On August 26, 2016, at a Toastmasters Leadership Institute event, I attended a one-hour workshop by a representative from Freedom Personal Development describing their time management system. I was desperately in need of time management because of the three leadership positions that I have been trying to handle simultaneously: my position as Director of the Executive Council for the Chicagoland Chapter of the Project Management Institute, Division Director for the South Division of District 30 in Toastmasters International, and on a personal level, as President of the Board of Trustees for my church.
So when the representative said that a two-hour investment of time in something called the “Two-Hour Solution” would yield me at least 10 hours of productive time in my work that I didn’t have before (which translate into a 500% ROI), I said “sign me up!” I bought the book “Train Your Brain for Success” by Roger Seip and enrolled in his series of weekly videos on time management. The “Two-Hour Solution” takes scheduling a week’s worth of activities as a way of taking different types of activities and batching them together as much as possible for efficiency’s sake.

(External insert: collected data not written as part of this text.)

#[global] Instance error_eq_dec : EqDecision error.
Proof. solve_decision. Defined.

(** ** Lemmas *)

(** Distinct sentinels have distinct wire codes, so matching on the code is
    matching on the sentinel. *)
Lemma sentinel_code_inj s s' : sentinel_code s = sentinel_code s' → s = s'.
Proof. destruct s, s'; simpl; first [reflexivity | discriminate]. Qed.

Lemma errors_Is_fail s m s' :
  errors_Is (fail_with s m) s' = true ↔ s = s'.
Proof.
  simpl. rewrite String.eqb_eq. split; [apply sentinel_code_inj|congruence].
Qed.

(** [Satisfies] is a total preorder on the three levels. *)
Lemma Satisfies_refl r : dept_role_known r = true → Satisfies r r = true.
Proof. by destruct r. Qed.

Lemma Satisfies_trans a b c :
  Satisfies a b = true → Satisfies b c = true → Satisfies a c = true.
Proof. by destruct a, b, c. Qed.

For the sake of EFFECTIVENESS, however, it is important to put all activities in the context of one’s most important goals and aspirations.

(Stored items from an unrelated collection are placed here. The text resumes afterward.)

(** Walks through a program: sequencing, branches and loops; what is left are
    the statements that write, and the operations with a lemma in the
    database. *)
Ltac keeps_step :=
  match goal with
  | |- keeps _ (bindM _ _) => apply keeps_bind; [apply _| |intros ?]
  | |- keeps _ (let '(_, _) := ?x in _) => destruct x
  | |- keeps _ (match ?x with _ => _ end) => destruct x
  | |- keeps _ (if ?x then _ else _) => destruct x
  | |- keeps _ (withPool _) => apply keeps_withPool; [apply _|]
  | |- keeps _ (RunInTx _) => apply keeps_RunInTx; [apply _|]
  | |- keeps _ (RunInTx_captured _ _) => apply keeps_RunInTx_captured; [apply _|intros ?]
  | |- keeps _ (tryM _) => apply keeps_try
  | |- keeps _ (wrapM _ _) => apply keeps_wrap
  | |- keeps _ (on_no_rows _ _) => apply keeps_on_no_rows; [apply _| |]
  | |- keeps _ (for_each _ _) => apply keeps_for_each; [apply _|intros ?]
  | |- keeps _ (for_fold _ _ _) => apply keeps_for_fold; [apply _|intros ? ?]
  | |- keeps _ (sql _) => apply keeps_sql; [apply _|]
  | |- keeps _ _ => solve [eauto with keeps typeclass_instances]
  end.

Ltac keeps_auto := repeat keeps_step.

(** ** Steps beside the database

    Nothing of the database or the uuid source moved. *)
Definition same (w w' : World) : Prop := w_db w' = w_db w ∧ w_uuids w' = w_uuids w ∧ flows w w'.

(** A step that only talks to the cache and to other services. *)
Definition aside {A} (m : M A) : Prop := ∀ w, same w (m w).2.

#[export] Instance same_preorder : PreOrder same.
Proof.
  split; [by intros w|]. intros a b c (H1 & H2 & H3) (H4 & H5 & H6). split_and!; [congruence..|].
  by transitivity b.
Qed.

Create HintDb aside.

Lemma aside_ret {A} (a : A) : aside (retM a).
Proof. intros w. reflexivity. Qed.

Lemma aside_throw {A} e : aside (throw (A:=A) e).
Proof. intros w. reflexivity. Qed.

Lemma aside_throw_if c e : aside (throw_if c e).
Proof. destruct c; [apply aside_throw|apply aside_ret]. Qed.

Lemma aside_bind {A B} (m : M A) (k : A → M B) : aside m → (∀ a, aside (k a)) → aside (bindM m k).
Proof.
  intros Hm Hk w. specialize (Hm w). unfold bindM. destruct (m w) as [[a|e] w1]; [|done].
  etransitivity; [exact Hm|apply Hk].
Qed.

Lemma aside_try {A} (m : M A) : aside m → aside (tryM m).
Proof. intros Hm w. specialize (Hm w). unfold tryM. by destruct (m w). Qed.

Lemma aside_call {A} c (ans : nat → A) : aside (call c ans).
Proof. intros w. by split_and!. Qed.

Lemma aside_go_WriteEntry req : aside (go_WriteEntry req).
Proof. apply aside_call. Qed.

Lemma aside_time_Now : aside time_Now.
Proof. intros w. reflexivity. Qed.

Section aside_cache.
  Context `{Env}.

Lemma aside_cache_Get k : aside (cache_Get k).
Proof. intros w. by split_and!. Qed.

Lemma aside_cache_MGet ks : aside (cache_MGet ks).
Proof. intros w. by split_and!. Qed.

Lemma aside_try_cache_Set k v : aside (try_cache_Set k v).
Proof. apply aside_bind; [apply aside_call|]. by intros [? []] w; split_and!. Qed.

Lemma aside_try_cache_Delete ks : aside (try_cache_Delete ks).
Proof. apply aside_bind; [apply aside_call|]. by intros [? []] w; split_and!. Qed.

Lemma aside_cache_Set k v : aside (cache_Set k v).
Proof. apply aside_bind; [apply aside_try_cache_Set|intros; apply aside_ret]. Qed.

Lemma aside_cache_Delete ks : aside (cache_Delete ks).
Proof. apply aside_bind; [apply aside_try_cache_Delete|intros; apply aside_ret]. Qed.

Lemma aside_map_range {A} (l : list A) : aside (map_range l).
Proof. intros w. by split_and!. Qed.
End aside_cache.

#[export] Hint Resolve aside_ret aside_throw aside_throw_if aside_try aside_call aside_go_WriteEntry aside_time_Now aside_cache_Get
  aside_cache_MGet aside_try_cache_Set aside_try_cache_Delete aside_cache_Set aside_cache_Delete
  aside_map_range : aside.

Lemma aside_for_each {A} (l : list A) (f : A → M unit) : (∀ a, aside (f a)) → aside (for_each l f).
Proof. intros Hf. induction l as [|a l IH]; [apply aside_ret|]. by apply aside_bind. Qed.

Ltac aside_step :=
  match goal with
  | |- aside (for_each _ _) => apply aside_for_each; intros ?
  | |- aside (bindM _ _) => apply aside_bind; [|intros ?]
  | |- aside (let '(_, _) := ?x in _) => destruct x
  | |- aside (match ?x with _ => _ end) => destruct x
  | |- aside (if ?x then _ else _) => destruct x
  | |- aside (tryM _) => apply aside_try
  | |- aside _ => solve [eauto with aside]
  end.

Ltac aside_auto := repeat aside_step.

Lemma keeps_aside R `{!PreOrder R} {A} (m : M A) : aside m → keeps R m.
Proof. intros Hm w r w' _ E. specialize (Hm w). rewrite E in Hm. destruct Hm as (Hd & _ & Hf). simpl in *. by rewrite Hd. Qed.

(** No other transaction is in the way. *)
Definition alone (w : World) : Prop := w_sched w = [] ∧ w_txnow w = None.

Lemma alone_same w w' : alone w → same w w' → alone w'.
Proof.
  intros [Hs Ht] (_ & _ & Hsuf & Ht' & _). unfold alone. rewrite Hs in Hsuf. split; [|congruence].
  by apply suffix_nil_inv in Hsuf.
Qed.

(** ** The catalog readers

    [port.DepartmentCatalogReader] and [port.PlanCatalogReader], as the
    services see them: lookups that leave the database alone. *)
Class CatalogReader := {
  Departments : M (list Department);
  DepartmentByID : uuid → M Department;
  PlanByCode : TenantPlan → M Plan;
  Departments_aside : aside Departments;
  DepartmentByID_aside : ∀ id, aside (DepartmentByID id);
  PlanByCode_aside : ∀ code, aside (PlanByCode code)
}.

Section readers.
  Context `{CatalogReader} (R : DB → DB → Prop) `{!PreOrder R}.

Lemma keeps_Departments : keeps R Departments.
Proof. apply keeps_aside; [done|]. apply Departments_aside. Qed.

Lemma keeps_DepartmentByID id : keeps R (DepartmentByID id).
Proof. apply keeps_aside; [done|]. apply DepartmentByID_aside. Qed.

Lemma keeps_PlanByCode code : keeps R (PlanByCode code).
Proof. apply keeps_aside; [done|]. apply PlanByCode_aside. Qed.
End readers.

#[export] Hint Resolve keeps_Departments keeps_DepartmentByID keeps_PlanByCode : keeps.
#[export] Hint Resolve Departments_aside DepartmentByID_aside PlanByCode_aside : aside.

(** ** Running a transaction *)

(** A successful [RunInTx]: its body ran once to completion, on a database
    that other transactions (and the rolled-back attempts) led to, and what
    it left is what was committed. *)
Lemma attempts_ok_inv R `{!PreOrder R} {C A} n (body : C → M (C * A)) c w c' x w' :
  (∀ c, steady (body c)) → rely R (w_sched w) → attempts n body c w = (Ok (c', x), w') →
  ∃ c0 now w1 w2, R (w_db w) (w_db w1) ∧ rely R (w_sched w1) ∧ w_txnow w1 = Some now ∧
    body c0 w1 = (Ok (c', x), w2) ∧ w' = set_w_txnow (w_txnow w) w2.
Proof.
  intros Hb. revert c w.
  assert (∀ c w, rely R (w_sched w) →
    match attempt_tx body c w with
    | (Ok x, c', w') => ∃ now w1 w2, R (w_db w) (w_db w1) ∧ rely R (w_sched w1) ∧
        w_txnow w1 = Some now ∧ body c w1 = (Ok (c', x), w2) ∧ w' = set_w_txnow (w_txnow w) w2
    | (Err _, _, w') => R (w_db w) (w_db w') ∧ rely R (w_sched w') ∧ w_txnow w' = w_txnow w
    end) as Hone.
  { intros c0 w0 Hs. unfold attempt_tx. destruct (next_attempt w0) as [a w1] eqn:En.
    assert (R (w_db w0) (at_env a (w_db w1)) ∧ rely R (w_sched w1)) as [Hr Hs1].
    { by eapply next_attempt_rely. }
    destruct (body c0 (begin_tx a w1)) as [[[c1 y]|e] w3] eqn:Eb;
      destruct (Hb c0 _ _ _ (rely_True _) Eb) as (_ & H2 & _); simpl in H2;
      [destruct (at_fail a)|]; simpl.
    - split; [done|]. split; [by eapply rely_suffix|done].
    - exists (at_now a), (begin_tx a w1), w3. by repeat split.
    - split; [done|]. split; [by eapply rely_suffix|done]. }
  induction n as [|n IH]; intros c w Hs; simpl; specialize (Hone c w Hs);
    destruct (attempt_tx body c w) as [[[y|e] c1] w1].
  - intros [= -> -> ->]. destruct Hone as (now & w2 & w3 & ?). by exists c, now, w2, w3.
  - done.
  - intros [= -> -> ->]. destruct Hone as (now & w2 & w3 & ?). by exists c, now, w2, w3.
  - destruct Hone as (HR & Hs1 & Ht). destruct (is_retryable e); [|done].
    intros H. destruct (IH c1 w1 Hs1 H) as (c0 & now & w2 & w3 & HR' & Hs' & Ht' & Hb' & ->).
    exists c0, now, w2, w3. rewrite Ht. split; [by transitivity (w_db w1)|done].
Qed.

Lemma RunInTx_captured_ok_inv R `{!PreOrder R} {C A} c (body : C → M (C * A)) w c' x w' :
  (∀ c, steady (body c)) → rely R (w_sched w) →
  RunInTx_captured c body w = (Ok (c', x), w') →
  ∃ c0 now w1 w2, R (w_db w) (w_db w1) ∧ rely R (w_sched w1) ∧ w_txnow w1 = Some now ∧
    body c0 w1 = (Ok (c', x), w2) ∧ w' = set_w_txnow (w_txnow w) w2.
Proof.
  intros Hb Hs. unfold RunInTx_captured.
  destruct (attempts _ body c w) as [[[c1 y]|e] w1] eqn:E; [|done].
  intros [= -> -> ->]. by eapply attempts_ok_inv.
Qed.

Lemma steady_bind_ret {A} (m : M A) :
  steady m → ∀ _ : unit, steady (let! a := m in retM (tt, a)).
Proof. intros Hm _. apply keeps_bind; [apply _|done|intros; apply keeps_ret; apply _]. Qed.

Lemma RunInTx_ok_inv R `{!PreOrder R} {A} (m : M A) w x w' :
  steady m → rely R (w_sched w) → RunInTx m w = (Ok x, w') →
  ∃ now w1 w2, R (w_db w) (w_db w1) ∧ rely R (w_sched w1) ∧ w_txnow w1 = Some now ∧
    m w1 = (Ok x, w2) ∧ w' = set_w_txnow (w_txnow w) w2.
Proof.
  intros Hm Hs. unfold RunInTx, bindM at 1.
  destruct (RunInTx_captured _ _ w) as [[[c y]|e] w0] eqn:E; [|done].
  intros [= -> ->].
  destruct (RunInTx_captured_ok_inv R _ _ _ _ _ _ (steady_bind_ret m Hm) Hs E)
    as (c0 & now & w1 & w2 & HR & Hs1 & Ht & Hb & Hw).
  unfold bindM in Hb. destruct (m w1) as [[z|e] w3] eqn:Em; [|done].
  unfold retM in Hb. simplify_eq. by exists now, w1, w2.
Qed.

(** A failed [RunInTx] changed nothing: the database is what other
    transactions made of it. *)
Lemma attempts_err R `{!PreOrder R} {C A} n (body : C → M (C * A)) c w e w' :
  (∀ c, steady (body c)) → rely R (w_sched w) → attempts n body c w = (Err e, w') →
  R (w_db w) (w_db w') ∧ w_txnow w' = w_txnow w.
Proof.
  intros Hb. revert c w.
  assert (∀ c w, rely R (w_sched w) →
    match attempt_tx body c w with
    | (Ok x, c', w') => True
    | (Err _, _, w') => R (w_db w) (w_db w') ∧ rely R (w_sched w') ∧ w_txnow w' = w_txnow w
    end) as Hone.
  { intros c0 w0 Hs. unfold attempt_tx. destruct (next_attempt w0) as [a w1] eqn:En.
    assert (R (w_db w0) (at_env a (w_db w1)) ∧ rely R (w_sched w1)) as [Hr Hs1].
    { by eapply next_attempt_rely. }
    destruct (body c0 (begin_tx a w1)) as [[[c1 y]|e'] w3] eqn:Eb;
      destruct (Hb c0 _ _ _ (rely_True _) Eb) as (_ & H2 & _); simpl in H2;
      [destruct (at_fail a)|]; simpl; try done.
    all: split; [done|]; split; [by eapply rely_suffix|done]. }
  induction n as [|n IH]; intros c w Hs; simpl; specialize (Hone c w Hs);
    destruct (attempt_tx body c w) as [[[y|e1] c1] w1]; try done.
  - intros [= -> ->]. by destruct Hone as (? & ? & ?).
  - destruct Hone as (HR & Hs1 & Ht). destruct (is_retryable e1); [|by intros [= -> ->]].
    intros H. destruct (IH c1 w1 Hs1 H) as [HR' Ht'].
    split; [by transitivity (w_db w1)|by rewrite Ht'].
Qed.

Lemma RunInTx_captured_err R `{!PreOrder R} {C A} c (body : C → M (C * A)) w e w' :
  (∀ c, steady (body c)) → rely R (w_sched w) →
  RunInTx_captured c body w = (Err e, w') → R (w_db w) (w_db w') ∧ w_txnow w' = w_txnow w.
Proof.
  intros Hb Hs. unfold RunInTx_captured.
  destruct (attempts _ body c w) as [[[c1 y]|e1] w1] eqn:E; [done|].
  intros [= _ <-]. by eapply attempts_err.
Qed.

Lemma RunInTx_err R `{!PreOrder R} {A} (m : M A) w e w' :
  steady m → rely R (w_sched w) → RunInTx m w = (Err e, w') →
  R (w_db w) (w_db w') ∧ w_txnow w' = w_txnow w.
Proof.
  intros Hm Hs. unfold RunInTx, bindM at 1.
  destruct (RunInTx_captured _ _ w) as [[[c y]|e1] w0] eqn:E; [done|].
  intros [= <- <-]. by eapply (RunInTx_captured_err R); [apply (steady_bind_ret m Hm)|..].
Qed.

(** With no other transaction in the way, [RunInTx] is its body between
    BEGIN and COMMIT. *)
Definition started (w : World) : World := set_w_txnow (Some (w_clock w)) w.

Lemma RunInTx_alone_ok {A} (m : M A) w x w2 :
  alone w → m (started w) = (Ok x, w2) → RunInTx m w = (Ok x, set_w_txnow None w2).
Proof.
  intros [Hs Ht] Hm. unfold RunInTx, RunInTx_captured, attempts, attempt_tx, next_attempt, bindM.
  simpl. rewrite Hs. unfold begin_tx. simpl.
  replace (set_w_txnow (Some (w_clock w)) (set_w_db (w_db w) w)) with (started w) by (by destruct w).
  rewrite Hm. simpl. by rewrite Ht.
Qed.

Lemma RunInTx_alone_err {A} (m : M A) w e w2 :
  alone w → m (started w) = (Err e, w2) → is_retryable e = false →
  RunInTx m w = (Err (wrapConnErr e), set_w_txnow None (set_w_db (w_db w) w2)).
Proof.
  intros [Hs Ht] Hm He. unfold RunInTx, RunInTx_captured, attempts, attempt_tx, next_attempt, bindM.
  simpl. rewrite Hs. unfold begin_tx. simpl.
  replace (set_w_txnow (Some (w_clock w)) (set_w_db (w_db w) w)) with (started w) by (by destruct w).
  rewrite Hm. simpl. rewrite He. simpl. unfold rollback. simpl. by rewrite Ht.
Qed.

(** A repository call inside a transaction is its statements. *)
Lemma withPool_in_tx {A} (m : M A) w now :
  w_txnow w = Some now → withPool m w = let '(r, w') := m w in (wrap_result r, w').
Proof. intros H. unfold withPool. by rewrite H. Qed.

Lemma withPool_alone_ok {A} (m : M A) w x w2 :
  alone w → m (started w) = (Ok x, w2) → withPool m w = (Ok x, set_w_txnow None w2).
Proof.
  intros [Hs Ht] Hm. unfold withPool, attempt_tx, next_attempt, bindM. rewrite Ht, Hs.
  unfold begin_tx. simpl.
  replace (set_w_txnow (Some (w_clock w)) (set_w_db (w_db w) w)) with (started w) by (by destruct w).
  rewrite Hm. simpl. done.
Qed.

So before you even DO the weekly schedule, you need to figures our your keystone goal or goals, that is, those goals which, if you accomplished them within the coming year, would contribute the most to your quality of life, as well as other goals that energize you or inspire you in the following areas of your life
- Physical
- Financial
- Social
- Professional
- Mental
- Spiritual
You should have at least one goal for each area besides the keystone goal or goals mentioned above. Then you work out how much or to what extent you want to work on this goal during the coming week.
Then you layer the various activities in your schedule in the following order (the colors are ones added to make a visual distinction on your calendar)
- Commitments (ORANGE)
- Excellence (PURPLE)
- Income-generating (GREEN)
- Income-supporting (RED)
- Flex time (YELLOW)
- Re-creation time (BLUE)
I won’t go into the entire mechanism of the two-hour solution, because you really need to get the book Train Your Brain for Success in order to get the entire method explained in its correct context.
However, I can bear witness that just the first step after you schedule your already-existing commitments, namely, scheduling excellence time, has changed my life in the week since I started the two-hour solution. Excellence time I label in the color purple because purple is the color of royalty, and here is where you get to treat yourself like royalty by scheduling those activities which recharge your batteries and energize you either physically (like exercise time), mentally (like making time for reading), or spiritually (like time for meditation, prayer, or communal worship).
I was so busy that I was thinking of stopping going to the Windy City Professional Speakers club I have been a member of for about one year. It meets on Sunday evening from 6:00 to 9:00 PM every other week. Three hours right before the start of the following week seemed at first like an energy drain, and it was for my own professional development as a speaker, not for any of my leadership roles which involve serving others.
So I went to the meeting of the Windy City Professional Speakers Club on August 28th, the same night as the time management seminar, thinking that it would be last meeting I would go to. However, after reviewing the concept of “scheduling excellence time”, I went to the meeting and found afterwards that, despite having spent 3 hours on a Sunday night when I should have been exhausted, I came out of the meeting excited and energized by the speech contest I had just witnessed there and participated in as a functionary in that contest.
So I had a conversation with myself on the way home. “I know I said I would quit, but this is something that truly energizes me and recharges my battery, so I think this is what Roger Seip would have called ‘excellence time’.” Then, I decided right then and there that, no matter how busy I got as a leader, I would KEEP this club’s meetings in my schedule.
And as I came from the club just now, I realized that it was the right decision. Through a networking contact I made with someone at the club, I found out that I was able to leverage that contact in a way that will benefit me at my volunteer position at the PMI Chicagoland chapter. So by spending time becoming excellent, I helped myself but also created a benefit for my professional organization.
So the lesson for everybody is: keep those activities in your calendar that nourish you, because they are important, and should NOT be thrown out to take care of matters which others say are urgent!